Pussy Riot diz que continua a querer derrubar Putin

Nadejda Tolokonnikova, uma das duas jovens que pertencem à banda 'punk' russa Pussy Riot e que foram libertadas esta semana da prisão, afirmou hoje que o seu objetivo continua a ser "tirar" o Presidente Vladimir Putin do poder e substituí-lo pelo ex-oligarca Mikhail Khodorkovski (também ele libertado da prisão na semana passada, depois de ter passado os últimos dez anos detido).

"No que diz respeito a Vladimir Putin, nós não mudámos de posição. Gostaríamos de continuar a fazer frente ao que nos pôs na prisão. Queremos, tal como antes, tirá-lo do poder", declarou, numa conferência de imprensa, acrescentando que gostaria de ver na presidência da Rússia o ex-patrão da Iukos.

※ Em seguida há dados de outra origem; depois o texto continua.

(** * Cash-Flow-App: the statement parser of [AWS/app/main.py]

    A shallow embedding of the extraction pipeline of [main.py]
    (money parsing, field detection, year buckets, canonical matching,
    rollup and diagnostics) and the properties its specification states.

    Conventions of the embedding.
    - Text.  A Python [str] is a [string]; each [ascii] is one character,
      read as the code point U+0000..U+00FF.  On that domain the [str]
      methods and the character classes of [re] below are the ones of
      CPython ([str.isspace], [\s], [\w], [\d], [str.lower],
      [str.splitlines]).
    - Numbers.  A Python [float] is an IEEE 754 binary64 value, a
      [spec_float] with [prec = 53] and [emax = 1024]; arithmetic is the
      correctly rounded arithmetic of [SpecFloat].
    - Errors.  A raised exception is the [Err] case of [result].
    - Configuration.  [taxonomy.json] is not part of the sources: the
      tables read from it ([CANON], [ROLLUPS], [COMPANY_MARKERS]) are
      parameters, and so are the library calls [re.search] on a taxonomy
      pattern, [rapidfuzz.process.extractOne], [repr] of a float and the
      builtin [sum]. *)

From Stdlib Require Import ZArith Lia Bool List Ascii String DecimalString Sorted.
From Stdlib Require Import Floats.SpecFloat Floats.PrimFloat Floats.FloatOps.
From stdpp Require Import base option list gmap strings.

Open Scope string_scope.
Open Scope Z_scope.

No entanto, Khodorkhosvki, que agora se encontra na Alemanha, afirmou a seguir à sua libertação que não pretendia envolver-se na política russa.

Nadejda Tolokonnikova foi libertada na segunda-feira, juntamente com Maria Alekhina, tendo ambas beneficiado da amnistia que foi aprovada pelos deputados da Rússia no contexto dos 20 anos da Constituição do país. Tinham sido condenadas a dois anos num campo de detenção por hooliganismo, depois de terem feito uma polémica oração-atuação contra Putin na Catedral do Cristo Redentor em Moscovo.